For BI to be effective both structured and unstructured data are required. Because so much information resides in emails and other documents, the only way to get a full view of what is happening within a specific business unit or the organization as a whole is by combining financial and other performance related data with documents, geospatial data, and other types of information. Consequently more BI solutions integrate unstructured options into the available types of data capture. This leads to greater diversity in the types of analytics that can be conducted and in turn helps increase the variety of analytics.

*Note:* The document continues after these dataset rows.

(** In [first_listed l] an entry stands before another one exactly when it
    is first listed in [l] before every place at which the other one is
    listed. *)
Lemma first_listed_order (l : list jsstring) (i j : nat) (a b : jsstring) :
  i < j -> first_listed l !! i = Some a -> first_listed l !! j = Some b ->
  exists i', l !! i' = Some a /\ forall j', l !! j' = Some b -> i' < j'.
Proof.
  revert i j. induction l as [|x l IH]; intros i j Hij Ha Hb; [done |].
  cbn [first_listed] in Ha, Hb. destruct j as [|j]; [lia |].
  assert (Hbx : b <> x).
  { change (filter (fun y => y <> x) (first_listed l) !! j = Some b) in Hb.
    by apply list_elem_of_lookup_2, list_elem_of_filter in Hb as [? _]. }
  destruct i as [|i].
  - injection Ha as ->. exists 0. split; [done |].
    intros [|j'] Hj'; [| lia]. injection Hj' as ->. done.
  - destruct (filter_lookup_order (fun y => y <> x) (first_listed l) i j a b)
      as (i1 & j1 & Hlt & Hi1 & Hj1); [lia | exact Ha | exact Hb |].
    destruct (IH i1 j1 Hlt Hi1 Hj1) as (i' & Hi' & Hafter).
    exists (S i'). split; [done |].
    intros [|j'] Hj'.
    + injection Hj' as ->. done.
    + apply Hafter in Hj'. lia.
Qed.

(** X4. [branchToCommits] has exactly one entry per remote branch, even
    for a branch that is listed more than once, in the order in which the
    branches are first listed, and the entry of a branch holds the ids
    kept for it.  The order is stated twice: the keys are the listing with
    every branch kept where it first stands; and a key stands before
    another one only if the first place at which it is listed comes before
    every place at which the other one is listed. *)
Theorem branchToCommits_entries (cfg : Config) (git : Git) :
  NoDup (branchToCommits cfg git).*1
  /\ sublist (branchToCommits cfg git).*1 (remoteBranches git)
  /\ (forall rb,
        rb ∈ remoteBranches git ->
        (rb, branch_commits cfg git rb) ∈ branchToCommits cfg git
        /\ forall shas, (rb, shas) ∈ branchToCommits cfg git ->
                        shas = branch_commits cfg git rb)
  /\ (branchToCommits cfg git).*1 = first_listed (remoteBranches git)
  /\ forall i j a b,
       i < j ->
       (branchToCommits cfg git).*1 !! i = Some a ->
       (branchToCommits cfg git).*1 !! j = Some b ->
       exists i', remoteBranches git !! i' = Some a
                  /\ forall j', remoteBranches git !! j' = Some b -> i' < j'.
Proof.
  destruct (foldl_map_set_keys (branch_commits cfg git) (remoteBranches git) [])
    as (fresh & Hkeys & Hsub & Hnodup); [constructor |].
  change (foldl _ [] (remoteBranches git)) with (branchToCommits cfg git) in Hkeys.
  assert (Hfirst : (branchToCommits cfg git).*1 = first_listed (remoteBranches git)).
  { unfold branchToCommits. rewrite foldl_map_set_first.
    cbn [fmap list_fmap app].
    generalize (first_listed (remoteBranches git)). intros l.
    induction l as [|x l IH]; [done |].
    rewrite filter_cons_True by apply not_elem_of_nil. by rewrite IH. }
  split_and!.
  - rewrite Hkeys. done.
  - rewrite Hkeys. done.
  - intros rb Hrb. split.
    + by apply elem_of_branchToCommits.
    + intros shas Hin. by apply elem_of_branchToCommits in Hin as [_ ->].
  - exact Hfirst.
  - rewrite Hfirst. intros i j a b. apply first_listed_order.
Qed.

Lemma branchToCommits_entries_witness :
  remoteBranches Sample.git_twice
  = [lit "origin/main"; lit "origin/dev"; lit "origin/main"]
  /\ (branchToCommits Sample.cfg Sample.git_twice).*1
     = [lit "origin/main"; lit "origin/dev"]
  /\ (lit "origin/main", branch_commits Sample.cfg Sample.git_twice (lit "origin/main"))
     ∈ branchToCommits Sample.cfg Sample.git_twice.
Proof.
  split; [vm_compute; reflexivity |]. split; [vm_compute; reflexivity |].
  apply (proj1 (proj2 (proj2
           (branchToCommits_entries Sample.cfg Sample.git_twice)))).
  apply (list_elem_of_lookup_2 _ 0). vm_compute. reflexivity.
Defined.

(** X5. Whatever the limit, the ids kept for a branch are an end piece of
    the branch's log, in the same order; with a positive limit they are its
    last [PER_BRANCH_LIMIT] ids, or all of them when the log is shorter. *)
Theorem branch_commits_suffix (cfg : Config) (git : Git) (rb : jsstring) :
  branch_commits cfg git rb `suffix_of` sh_lines (log_branch git rb)
  /\ ((0 < PER_BRANCH_LIMIT cfg)%Z ->
      length (branch_commits cfg git rb)
      = Nat.min (Z.to_nat (PER_BRANCH_LIMIT cfg))
          (length (sh_lines (log_branch git rb)))).
Proof.
  split; [apply suffix_drop |].
  intros Hpos. rewrite (branch_commits_keeps_last cfg git rb Hpos).
  cbv zeta. rewrite length_drop. lia.
Qed.

Lemma branch_commits_suffix_witness :
  (0 < PER_BRANCH_LIMIT Sample.cfg_limit1)%Z
  /\ sh_lines (log_branch Sample.git (lit "origin/dev"))
     = [Sample.c1; Sample.c2; Sample.c3]
  /\ length (branch_commits Sample.cfg_limit1 Sample.git (lit "origin/dev"))
     = Nat.min (Z.to_nat (PER_BRANCH_LIMIT Sample.cfg_limit1))
         (length (sh_lines (log_branch Sample.git (lit "origin/dev")))).
Proof.
  assert (Hpos : (0 < PER_BRANCH_LIMIT Sample.cfg_limit1)%Z) by done.
  split; [exact Hpos |]. split; [vm_compute; reflexivity |].
  exact (proj2 (branch_commits_suffix Sample.cfg_limit1 Sample.git
                  (lit "origin/dev")) Hpos).
Defined.

(** ** The diff fetcher *)

(** X6. When [git rev-list --parents] prints ids separated by single
    spaces, the parent is the second id, and there is none when only the
    commit's own id is printed; the diff is taken against that parent, or
    against the empty tree when there is none. *)
Theorem getParentSha_second_id (git : Git) (sha : jsstring)
    (ids : list jsstring) :
  Forall (fun id => id <> [] /\ 0x20%N ∉ id) ids ->
  sh (rev_list_parents git sha) = join (lit " ") ids ->
  getParentSha git sha = ids !! 1
  /\ getDiff git sha
     = sh (diff_base_sha git (default (sh (empty_tree git)) (ids !! 1)) sha).
Proof.
  intros Hids Hline.
  assert (Hparent : getParentSha git sha = ids !! 1).
  { assert (Hkeep : filter (fun s => truthy s = true) ids = ids).
    { clear Hline. induction Hids as [|x xs [Hx _] _ IH]; [done |].
      rewrite filter_cons_True by by apply truthy_true. by rewrite IH. }
    unfold getParentSha. rewrite Hline. change (lit " ") with [0x20%N].
    destruct ids as [|id ids]; [done |].
    rewrite split_on_join by (eapply Forall_impl; [exact Hids | by intros ? [_ ?]]).
    cbn [app]. by rewrite Hkeep. }
  split; [exact Hparent |].
  unfold getDiff. rewrite Hparent.
  destruct (ids !! 1) as [parent|] eqn:Hlookup; [| done].
  rewrite Forall_forall in Hids.
  destruct (Hids parent (list_elem_of_lookup_2 _ _ _ Hlookup)) as [Hne _].
  unfold or_else. by rewrite (proj2 (truthy_true parent) Hne).
Qed.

Beyond GIS and general mapping, identifying customer sentiments from notes sections are becoming more important as businesses look outside of the organization to identify what is being said about products and services within social networking channels. In addition, the combination of external and internal customer sentiment sources create a more balanced view about what is happening in relation to overall customer experience. Industries requiring heightened sensitivity to potential fraud from both internal and external sources can identify trends in submitted documents, email messages, and general content management systems. No matter what the application, the reality is that as BI use in general matures, so does the way in which businesses look at all areas of analytics and the types of data that can be integrated within the BI infrastructure.
Before organizations expand into unstructured data analysis they need to make sure that their current BI infrastructure is actually working for them. Once businesses decide to take the plunge, many considerations are required. The general considerations to look at when adding unstructured analysis within a structured environment are broad. These include customization, integration, development, etc. In essence these are the same requirements for developing a traditional BI or general analytics solution.